Transcarotid artery revascularization (TCAR) is a hybrid approach to carotid revascularization. There is limited information on differences in periprocedural complications and performance measures of TCAR in men compared to women, and in older compared to younger adults.
Patient, lesion, and physician characteristics were collected on all TCAR procedures performed by each physician worldwide in an international Quality Assurance database between March 3, 2009 and May 7, 2020. Clinical composite (death, stroke, transient ischemic attack, myocardial infarction) and technical composite adverse events (aborted procedure, conversion to surgery, bleeding, dissection, cranial-nerve injury, device failure) within 24 hours of the procedure were recorded. Four performance measures were recorded: flow-reversal time, fluoroscopy time, contrast volume, and skin-to-skin time. Poisson regressions were used to assess the impact of age and sex on clinical and technical composite adverse events. Linear regressions were used to compare the four performance measures.

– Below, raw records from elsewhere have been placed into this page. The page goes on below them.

(* ===== verification/SegmentVectors.v ===== *)
(** * Vector regions and the query paths of a reader

    Models the part of [crates/zeppelin-embed/src/segment/reader.rs] that serves
    vectors (codes, factors and exact-rescore rows, cast from the mapping) and
    the query-path twins of the verifying accessors, which verify a region once
    per reader, or a 64-KiB chunk of the rescore region once, and afterwards
    serve it without hashing.

    [address] is where the file is mapped; whether query paths verify checksums
    at all is the process-wide setting [enabled] ([query_checksums_enabled]).  The
    target is little-endian. *)

From S2P Require Import Prelude Format Cursor Schema Manifest ManifestIo Bitmap Dict Columns SegmentLayout SegmentWriter SegmentReader SegmentRows.

(** ** Casting *)

(** A record type of the format: its size, its alignment and its value in
    little-endian bytes. *)
Record Plain (T : Type) : Type := {
  pt_size : Z;
  pt_align : Z;
  pt_read : bytes → T;
}.
Arguments pt_size {T} p.
Arguments pt_align {T} p.
Arguments pt_read {T} p b.

Definition plain_f32 : Plain Z := {| pt_size := 4; pt_align := 4; pt_read := from_le |}.
(** [i8] codes by their byte. *)
Definition plain_i8 : Plain Z := {| pt_size := 1; pt_align := 1; pt_read := from_le |}.

(** The [k]th [f32] field of a record. *)
Definition f32_field (k : nat) (b : bytes) : Z := from_le (take 4 (drop (k * 4) b)).

Definition plain_bit4_factors : Plain Bit4Factors :=
  {| pt_size := 12; pt_align := 4;
     pt_read b := {| b4_scale := f32_field 0 b; b4_normalized_norm := f32_field 1 b;
                     b4_normalized_correction := f32_field 2 b |} |}.
Definition plain_int8_factors : Plain Int8Factors :=
  {| pt_size := 8; pt_align := 4;
     pt_read b := {| i8_scale := f32_field 0 b; i8_offset := f32_field 1 b |} |}.

(** The slice at [pointer] as [count] values. *)
Definition cast_slice {T} (t : Plain T) (pointer : Z) (b : bytes) (count : Z)
    : result SegmentError (list T) :=
  expected ← ok_or (checked_mul usize_max count (pt_size t)) SegmentGeometry;
  if negb (len b =? expected) then Err SegmentGeometry
  else if negb (pointer mod pt_align t =? 0) then Err SegmentGeometry
  else Ok (map (pt_read t) (chunks_exact (pt_size t) b)).

Section Vectors.
Context {X : Xxh3}.
Context (address : Z) (enabled : bool).

(** ** Payloads *)

(** What both accessors do with the bytes of a vector region: its header and
    the payload after it, with the address of the payload. *)
Definition vector_payload_of (r : SegmentReader) (kind : RegionKind) (entry : RegionEntry) (data : bytes)
    : result SegmentError (VectorHeader * Z * bytes) :=
  header_bytes ← ok_or (slice_to data VECTOR_HEADER_LEN) SegmentGeometry;
  header ← decode_vector_header header_bytes;
  if negb (vh_dims header =? sm_dims (sr_meta r))
     || negb (vh_row_count header =? sm_row_count (sr_meta r))
     || (negb (bool_decide (kind = RegionVectorRescore))
         && negb (vh_scheme header =? sm_scheme (sr_meta r)))
  then Err SegmentGeometry
  else
  payload ← ok_or (slice_from data VECTOR_HEADER_LEN) SegmentGeometry;
  Ok (header, address + re_offset entry + VECTOR_HEADER_LEN, payload).

Definition vector_payload (r : SegmentReader) (kind : RegionKind)
    : result SegmentError (VectorHeader * Z * bytes) :=
  entry ← reader_entry r kind;
  data ← region r kind;
  vector_payload_of r kind entry data.

Definition vector_payload_unchecked (r : SegmentReader) (kind : RegionKind)
    : result SegmentError (VectorHeader * Z * bytes) :=
  entry ← reader_entry r kind;
  data ← region_slice r entry;
  vector_payload_of r kind entry data.

(** ** The typed views of a payload *)

Definition bit4_codes_from (r : SegmentReader) (p : VectorHeader * Z * bytes) : result SegmentError bytes :=
  let '(header, _, payload) := p in
  if negb (sm_scheme (sr_meta r) =? 4) then Err SegmentGeometry
  else
  let stride := div_up (sm_dims (sr_meta r)) 2 in
  expected ← ok_or (checked_mul usize_max stride (sm_row_count (sr_meta r))) SegmentGeometry;
  if negb (vh_row_stride_bytes header =? stride) || negb (len payload =? expected)
  then Err SegmentGeometry
  else Ok payload.

Definition f32_codes_from (r : SegmentReader) (p : VectorHeader * Z * bytes)
    : result SegmentError (list Z) :=
  let '(header, pointer, payload) := p in
  if negb (sm_scheme (sr_meta r) =? 0) then Err SegmentGeometry
  else
  expected ← ok_or (checked_mul usize_max (sm_dims (sr_meta r)) (sm_row_count (sr_meta r))) SegmentGeometry;
  expected_bytes ← ok_or (checked_mul usize_max expected 4) SegmentGeometry;
  expected_stride ← ok_or (checked_mul usize_max (sm_dims (sr_meta r)) 4) SegmentGeometry;
  if negb (vh_row_stride_bytes header =? expected_stride) || negb (len payload =? expected_bytes)
  then Err SegmentGeometry
  else cast_slice plain_f32 pointer payload expected.

Definition int8_codes_from (r : SegmentReader) (p : VectorHeader * Z * bytes)
    : result SegmentError (list Z) :=
  let '(header, pointer, payload) := p in
  if negb (sm_scheme (sr_meta r) =? 2) then Err SegmentGeometry
  else
  expected ← ok_or (checked_mul usize_max (sm_dims (sr_meta r)) (sm_row_count (sr_meta r))) SegmentGeometry;
  if negb (vh_row_stride_bytes header =? sm_dims (sr_meta r)) || negb (len payload =? expected)
  then Err SegmentGeometry
  else cast_slice plain_i8 pointer payload expected.

Definition bit4_factors_from (r : SegmentReader) (p : VectorHeader * Z * bytes)
    : result SegmentError (list Bit4Factors) :=
  let '(header, pointer, payload) := p in
  if negb (sm_scheme (sr_meta r) =? 4) then Err SegmentGeometry
  else if negb (vh_factor_stride_bytes header =? 12) then Err SegmentGeometry
  else cast_slice plain_bit4_factors pointer payload (sm_row_count (sr_meta r)).

Definition int8_factors_from (r : SegmentReader) (p : VectorHeader * Z * bytes)
    : result SegmentError (list Int8Factors) :=
  let '(header, pointer, payload) := p in
  if negb (sm_scheme (sr_meta r) =? 2) then Err SegmentGeometry
  else if negb (vh_factor_stride_bytes header =? 8) then Err SegmentGeometry
  else cast_slice plain_int8_factors pointer payload (sm_row_count (sr_meta r)).

Definition rescore_f32_from (r : SegmentReader) (p : VectorHeader * Z * bytes)
    : result SegmentError (list Z) :=
  let '(header, pointer, payload) := p in
  if negb (vh_scheme header =? 0) then Err SegmentGeometry
  else
  count ← ok_or (checked_mul usize_max (sm_row_count (sr_meta r)) (sm_dims (sr_meta r))) SegmentGeometry;
  cast_slice plain_f32 pointer payload count.

(** ** Verifying accessors *)

Definition bit4_codes (r : SegmentReader) : result SegmentError bytes :=
  vector_payload r RegionVectorCodes ≫= bit4_codes_from r.
Definition f32_codes (r : SegmentReader) : result SegmentError (list Z) :=
  vector_payload r RegionVectorCodes ≫= f32_codes_from r.
Definition int8_codes (r : SegmentReader) : result SegmentError (list Z) :=
  vector_payload r RegionVectorCodes ≫= int8_codes_from r.
Definition bit4_factors (r : SegmentReader) : result SegmentError (list Bit4Factors) :=
  vector_payload r RegionVectorFactors ≫= bit4_factors_from r.
Definition int8_factors (r : SegmentReader) : result SegmentError (list Int8Factors) :=
  vector_payload r RegionVectorFactors ≫= int8_factors_from r.
Definition rescore_f32 (r : SegmentReader) : result SegmentError (list Z) :=
  vector_payload r RegionVectorRescore ≫= rescore_f32_from r.

(** ** Gates *)

(** The flag of a region the query paths verify whole. *)
Inductive Gate : Type := GateText | GateMetadata | GateCodes | GateFactors.

Definition gate_open (g : Gate) (gates : QueryGates) : bool :=
  match g with
  | GateText => qg_stored_text gates
  | GateMetadata => qg_stored_metadata gates
  | GateCodes => qg_vector_codes gates
  | GateFactors => qg_vector_factors gates
  end.

(** [OnceLock::set]. *)
Definition open_gate (g : Gate) (gates : QueryGates) : QueryGates :=
  {| qg_stored_text := match g with GateText => true | _ => qg_stored_text gates end;
     qg_stored_metadata := match g with GateMetadata => true | _ => qg_stored_metadata gates end;
     qg_vector_codes := match g with GateCodes => true | _ => qg_vector_codes gates end;
     qg_vector_factors := match g with GateFactors => true | _ => qg_vector_factors gates end;
     qg_rescore_chunks := qg_rescore_chunks gates |}.

Definition validate_vector_region_once (kind : RegionKind) (g : Gate) (r : SegmentReader)
    : SegmentReader * result SegmentError unit :=
  if gate_open g (sr_gates r) || negb enabled then (r, Ok tt)
  else match region r kind with
       | Err e => (r, Err e)
       | Ok _ => (set_gates (open_gate g (sr_gates r)) r, Ok tt)
       end.

(** A query: verify once, then read without hashing. *)
Definition query_vectors {A} (kind : RegionKind) (g : Gate)
    (from : SegmentReader → VectorHeader * Z * bytes → result SegmentError A) (r : SegmentReader)
    : SegmentReader * result SegmentError A :=
  match validate_vector_region_once kind g r with
  | (r, Err e) => (r, Err e)
  | (r, Ok _) => (r, vector_payload_unchecked r kind ≫= from r)
  end.

Definition query_bit4_codes := query_vectors RegionVectorCodes GateCodes bit4_codes_from.
Definition query_f32_codes := query_vectors RegionVectorCodes GateCodes f32_codes_from.
Definition query_int8_codes := query_vectors RegionVectorCodes GateCodes int8_codes_from.
Definition query_bit4_factors := query_vectors RegionVectorFactors GateFactors bit4_factors_from.
Definition query_int8_factors_slice := query_vectors RegionVectorFactors GateFactors int8_factors_from.

(** *** Stored rows *)

(** [query_stored_text] and [query_stored_metadata]. *)
Definition query_stored {V} (kind : RegionKind) (g : Gate)
    (view : bytes → Z → result SegmentError V) (verified : SegmentReader → result SegmentError (option V))
    (r : SegmentReader) : SegmentReader * result SegmentError (option V) :=
  if gate_open g (sr_gates r) || negb enabled
  then (r, match find_entry r (region_id kind) with
           | None => Ok None
           | Some entry =>
               data ← region_slice r entry;
               Some <$> view data (sm_row_count (sr_meta r))
           end)
  else match verified r with
       | Err e => (r, Err e)
       | Ok None => (r, Ok None)
       | Ok (Some v) => (set_gates (open_gate g (sr_gates r)) r, Ok (Some v))
       end.

Definition query_stored_text := query_stored RegionStoredText GateText stored_text_view stored_text.
Definition query_stored_metadata :=
  query_stored RegionStoredMetadata GateMetadata stored_metadata_view stored_metadata.

(** *** Chunks of the rescore region *)

Definition chunk_mask (chunk : Z) : Z := Z.shiftl 1 (chunk mod 64).

(** The loop over the chunks of a byte range, with the words of the bit set. *)
Fixpoint validate_chunks (r : SegmentReader) (validated : list Z) (chunks : list Z)
    : list Z * result SegmentError unit :=
  match chunks with
  | [] => (validated, Ok tt)
  | chunk :: chunks =>
      match validated !! Z.to_nat (chunk / 64) with
      | None => (validated, Err SegmentGeometry)
      | Some state =>
          if negb (Z.land state (chunk_mask chunk) =? 0) then validate_chunks r validated chunks
          else match chunk_index ← ok_or (try_from u32_max chunk) SegmentGeometry;
                     region_chunk r RegionVectorRescore chunk_index with
               | Err e => (validated, Err e)
               | Ok _ =>
                   validate_chunks r
                     (<[Z.to_nat (chunk / 64) := Z.lor state (chunk_mask chunk)]> validated) chunks
               end
      end
  end.

Definition with_chunks (validated : list Z) (r : SegmentReader) : SegmentReader :=
  set_gates {| qg_stored_text := qg_stored_text (sr_gates r);
               qg_stored_metadata := qg_stored_metadata (sr_gates r);
               qg_vector_codes := qg_vector_codes (sr_gates r);
               qg_vector_factors := qg_vector_factors (sr_gates r);
               qg_rescore_chunks := validated |} r.

(** [first..=last]. *)
Definition chunk_range (first last : Z) : list Z := seqZ first (last - first + 1).

Definition rescore_range (r : SegmentReader) (start length : Z) : result SegmentError Z :=
  entry ← reader_entry r RegionVectorRescore;
  region_length ← ok_or (try_from usize_max (re_length entry)) SegmentGeometry;
  range_end ← ok_or (checked_add usize_max start length) SegmentGeometry;
  if region_length <? range_end then Err SegmentGeometry else Ok range_end.

Definition validate_rescore_byte_range (start length : Z) (r : SegmentReader)
    : SegmentReader * result SegmentError unit :=
  match rescore_range r start length with
  | Err e => (r, Err e)
  | Ok range_end =>
      if (length =? 0) || negb enabled then (r, Ok tt)
      else
      let first_chunk := start / CHECKSUM_CHUNK_BYTES in
      let last_chunk := saturating_sub range_end 1 / CHECKSUM_CHUNK_BYTES in
      let '(validated, res) :=
        validate_chunks r (qg_rescore_chunks (sr_gates r)) (chunk_range first_chunk last_chunk) in
      (with_chunks validated r, res)
  end.

Fixpoint validate_rows_loop (row_bytes : Z) (rows : list Z) (r : SegmentReader)
    : SegmentReader * result SegmentError unit :=
  match rows with
  | [] => (r, Ok tt)
  | row :: rows =>
      if sm_row_count (sr_meta r) <=? row then (r, Err SegmentGeometry)
      else match offset ← checked_mul usize_max row row_bytes; checked_add usize_max offset VECTOR_HEADER_LEN with
           | None => (r, Err SegmentGeometry)
           | Some start =>
               match validate_rescore_byte_range start row_bytes r with
               | (r, Err e) => (r, Err e)
               | (r, Ok _) => validate_rows_loop row_bytes rows r
               end
           end
  end.

Definition validate_rescore_rows (rows : list Z) (r : SegmentReader)
    : SegmentReader * result SegmentError unit :=
  match checked_mul usize_max (sm_dims (sr_meta r)) 4 with
  | None => (r, Err SegmentGeometry)
  | Some row_bytes => validate_rows_loop row_bytes rows r
  end.

Definition query_rescore_f32 (r : SegmentReader) : SegmentReader * result SegmentError (list Z) :=
  match validate_rescore_byte_range 0 VECTOR_HEADER_LEN r with
  | (r, Err e) => (r, Err e)
  | (r, Ok _) => (r, vector_payload_unchecked r RegionVectorRescore ≫= rescore_f32_from r)
  end.
End Vectors.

18,240 TCARs were performed by 1,273 physicians; 34.9% of patients were women and 37.5% were symptomatic. Overall clinical and technical composite adverse events were low. Adjusted rates of clinical (1.62% [95% confidence intervals 1.17, 2.23] vs 1.35% [1.01,1.79], p=0.22) and technical (7.84% [6.85, 8.97] vs 7.80% [6.94, 8.77], p=0.93) composite adverse event rates did not vary for women vs men. Adjusted clinical (p=0.65) and technical (p=0.55) composite adverse event rates also did not vary by age. Adjusted skin-to-skin time was shorter in females (76.6 minutes [74.6, 78.6]) vs males (77.7 minutes [75.7,79.6], p=0.002). There were significant differences by age-group for fluoroscopy time, flow-reversal time, and skin-to-skin time, though the magnitude of these differences were small (<1 minute for each).
Clinical and technical outcomes of TCAR are not impacted by age or sex. There are clinically minor differences in procedural performance measures by age and sex. In addition to being safe in younger individuals, it may also be a preferred method of performing carotid stenting in women and in older patients, and particularly in older women.